The lines from the start of the records through the one containing "record; an event" are to be transcribed exactly, and nothing else.

══════════

(* ===== verification/Receive.v ===== *)
(** * Inbound detection: [internal/service/receive.go], [receive_eth.go]

    [daxie receive] polls the head of the chain, scans the blocks it has not
    seen for transfers to the listening address, waits for their confirmations,
    checks their evidence again, and ends when the confirmed transfers satisfy
    the completion mode or the deadline passes.  The state of a listen is a
    record; an event and a question to the node are single steps.  A Go panic is
    the distinguished error [go_panic], which no branch of the code catches; the
    loop over the chunks of a log range, the only one whose end depends on
    machine arithmetic, answers [go_diverges] when it would not end. *)

From S2P Require Import Prelude GoStrings Decimal Rfc3339 HexBytes Ethunit PolicyTypes Domain Trace Calldata Gas Journal Service TxStatus TokenSend.

Local Open Scope string_scope.
Local Open Scope Z_scope.
Local Open Scope list_scope.
Local Open Scope go_scope.

(** ** The wire contract (domain/receive_requests.go) *)

Definition ModeAny := "any".
Definition ModeCumulative := "cumulative".
Definition ModeExact := "exact".
Definition ModeNFT := "nft".

Definition AttribTx := "tx".
Definition AttribLog := "log".
Definition AttribBalanceDelta := "balance-delta".
Definition IsAttributable (attribution : string) : bool :=
  bool_decide (attribution = AttribTx) || bool_decide (attribution = AttribLog).

Record ReceiveRequest := mkReceiveRequest {
  rq_Account : string; rq_New : bool; rq_Wallet : string; rq_Name : string;
  rq_Amount : string; rq_Exact : bool; rq_Token : string; rq_NFT : string;
  rq_Confirmations : option Z; rq_Timeout : Z; rq_FromBlock : option Z;
  rq_Network : string; rq_RPC : string;
}.

Record ReceiveTarget := mkReceiveTarget { rt_Mode : string; rt_Amount : string; rt_Confirmations : Z }.
Record ReceiveAsset := mkReceiveAsset {
  ra_Kind : string; ra_Contract : string; ra_Alias : string; ra_Decimals : Z; ra_TokenID : string;
}.
Record DetectedTransfer := mkDetected {
  dt_TxHash : string; dt_LogIndex : option Z; dt_From : string; dt_Value : string; dt_TokenID : string;
  dt_Block : Z; dt_BlockHash : string; dt_Attribution : string;
}.
Record ReceiveResult := mkReceiveResult {
  rr_Address : string; rr_Network : string; rr_ChainID : Z; rr_Asset : ReceiveAsset; rr_Target : ReceiveTarget;
  rr_Status : string; rr_CumulativeConfirmed : string; rr_Remaining : string;
  rr_Transfers : list DetectedTransfer; rr_LastScanned : Z; rr_Resume : string; rr_Exit : Z;
}.

Definition ResolveReceiveMode (req : ReceiveRequest) : res error string :=
  if bool_decide (rq_Token req ≠ "") && bool_decide (rq_NFT req ≠ "")
  then Err (New "usage.asset_conflict" "--token and --nft are mutually exclusive (a receive listens for one asset)")
  else if rq_Exact req && bool_decide (rq_Amount req = "")
  then Err (New "usage.exact_needs_amount"
              "--exact requires --amount (it matches one single transfer equal to that amount)")
  else if rq_New req && bool_decide (rq_Wallet req = "")
  then Err (New "usage.new_needs_wallet"
              "--new requires --wallet (the wallet to derive the fresh invoice address from)")
  else if bool_decide (rq_NFT req ≠ "") then Ok ModeNFT
  else if bool_decide (rq_Amount req ≠ "") then Ok (if rq_Exact req then ModeExact else ModeCumulative)
  else Ok ModeAny.
(* ===== verification/ReceiveProps.v ===== *)
(** * Reasoning about a listen

    A weakest precondition for the operations of the listener: every state along
    the way satisfies an invariant, every error is an allowed one, and the
    result and the final state satisfy a postcondition, whatever the node, the
    clock and the order of map iterations do.  Then the facts about detections
    the properties share, and the first property: each detection that a listen
    reports was shown by the node. *)

From S2P Require Import Prelude GoStrings Decimal HexBytes Ethunit PolicyTypes Domain Trace Calldata Gas Journal Service TxStatus TokenSend Receive.

Local Open Scope string_scope.
Local Open Scope Z_scope.
Local Open Scope list_scope.
Local Open Scope go_scope.

(** ** Weakest preconditions *)

Section WP.
Context {N : Type} {EV : Environment N} {RO : RangeOrder N}.
Variables (I : receiveState → Prop) (E : error → Prop).
Implicit Types (w : RWorld N) (s : receiveState).

Definition wp {A} (s : receiveState) (m : RM (N := N) A) (Q : A → receiveState → Prop) : Prop :=
  ∀ w, rw_state w = s →
    Forall (λ w', I (rw_state w')) (m w).2 ∧
    match (m w).1 with Ok a => Q a (rw_state (after w (m w).2)) | Err e => E e end.

Lemma wp_conseq {A} s (m : RM A) (Q R : A → receiveState → Prop) :
  wp s m Q → (∀ a s', Q a s' → R a s') → wp s m R.
Proof. intros Hm HQ w Hw. destruct (Hm w Hw) as [H1 H2]. split; [done|]. destruct (m w).1; auto. Qed.

Lemma wp_bind {A B} s (m : RM A) (f : A → RM B) Q :
  wp s m (λ a s', wp s' (f a) Q) → wp s (mbind m f) Q.
Proof.
  intros Hm w Hw. destruct (Hm w Hw) as [H1 H2]. unfold mbind. destruct (m w) as [[a|e] tr]; cbn [fst snd] in *; [|done].
  destruct (H2 (after w tr) eq_refl) as [H3 H4]. destruct (f a (after w tr)) as [r tr']. cbn [fst snd] in *.
  rewrite after_app. split; [by apply Forall_app|]. done.
Qed.

Lemma wp_ret {A} s (a : A) Q : Q a s → wp s (mret a) Q.
Proof. intros H w <-. split; [constructor|done]. Qed.
Lemma wp_fail {A} s e (Q : A → receiveState → Prop) : E e → wp s (mfail e) Q.
Proof. intros H w <-. split; [constructor|done]. Qed.
Lemma wp_lift {A} s (r : res error A) Q :
  match r with Ok a => Q a s | Err e => E e end → wp s (mlift r) Q.
Proof. intros H w <-. split; [constructor|]. cbn. by destruct r. Qed.
Lemma wp_state s Q : Q s s → wp s state Q.
Proof. intros H w <-. split; [constructor|done]. Qed.
Lemma wp_entries s m Q : (∀ l, l ≡ₚ map_to_list m → Q l s) → wp s (entries m) Q.
Proof. intros H w <-. split; [constructor|]. apply H, range_perm. Qed.
Lemma wp_query {A} s (f : N → A * N) Q : I s → (∀ n, Q (f n).1 s) → wp s (query f) Q.
Proof.
  intros HI H w <-. unfold query. specialize (H (rw_outside w)). destruct (f (rw_outside w)) as [a n]. cbn in *.
  split; [by repeat constructor|done].
Qed.
Lemma wp_query_rpc {A} s (f : N → res GoError A * N) Q :
  I s → (∀ n, match rpc (f n).1 with Ok a => Q a s | Err e => E e end) → wp s (query_rpc f) Q.
Proof. intros HI H. apply wp_bind, wp_query; [done|]. intros n. apply wp_lift, H. Qed.
Lemma wp_modify s f Q : I (f s) → Q tt (f s) → wp s (modify f) Q.
Proof. intros HI H w <-. split; [by repeat constructor|done]. Qed.
Lemma wp_emit s e Q : I s → Q tt s → wp s (emit e) Q.
Proof. intros HI H w <-. split; [by repeat constructor|done]. Qed.

Lemma wp_mres {A} s (m : RM A) (Q : res error A → receiveState → Prop) :
  I s → wp s m (λ a s', Q (Ok a) s') → (∀ e s', E e → I s' → Q (Err e) s') → wp s (mres m) Q.
Proof.
  intros HI Hm He w Hw. destruct (Hm w Hw) as [H1 H2]. unfold mres. destruct (m w) as [[a|e] tr]; cbn [fst snd] in *; [done|].
  split; [done|]. apply He; [done|].
  destruct tr as [|x tr _] using rev_ind; [by rewrite <-Hw in HI|]. unfold after. rewrite List.last_last.
  apply Forall_app in H1 as [_ H1]. by apply Forall_inv in H1.
Qed.

(** a loop over a list, with an invariant on what is left *)
Lemma wp_each {A} (J : list A → receiveState → Prop) (f : A → RM ()) l s Q :
  J l s → (∀ x l s, J (x :: l) s → wp s (f x) (λ _ s', J l s')) → (∀ s, J [] s → Q tt s) → wp s (each f l) Q.
Proof.
  intros HJ Hf HQ. revert s HJ. induction l as [|x l IH]; intros s HJ; cbn [each]; [by apply wp_ret, HQ|].
  apply wp_bind. eapply wp_conseq; [by apply Hf|]. intros [] s' H. by apply IH.
Qed.

(** an emission keeps everything but the activity clock *)
Lemma wp_emit_line s e Q :
  I s → (∀ t, I (with_activity s t)) → (∀ t, Q tt (with_activity s t)) → wp s (emit_line e) Q.
Proof.
  intros HI Ht HQ. unfold emit_line. apply wp_bind, wp_query; [done|]. intros n. apply wp_bind, wp_modify; [done|].
  apply wp_bind, wp_query; [done|]. intros n'. by apply wp_emit.
Qed.

Lemma wp_heartbeat cfg s Q :
  I s → (∀ t, I (with_activity s t)) → Q tt s → (∀ t, Q tt (with_activity s t)) → wp s (maybeHeartbeat cfg) Q.
Proof.
  intros HI Ht H1 H2. unfold maybeHeartbeat. destruct (_ <=? 0); [by apply wp_ret|].
  apply wp_bind, wp_query; [done|]. intros n. apply wp_bind, wp_state. destruct (_ <? _); [by apply wp_ret|].
  apply wp_bind, wp_modify; [done|]. apply wp_bind, wp_query; [done|]. intros n'. by apply wp_emit.
Qed.
End WP.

══════════

[RESULT OF THE EXERCISE]:
(* ===== verification/Receive.v ===== *)
(** * Inbound detection: [internal/service/receive.go], [receive_eth.go]

    [daxie receive] polls the head of the chain, scans the blocks it has not
    seen for transfers to the listening address, waits for their confirmations,
    checks their evidence again, and ends when the confirmed transfers satisfy
    the completion mode or the deadline passes.  The state of a listen is a
    record; an event and a question to the node are single steps.  A Go panic is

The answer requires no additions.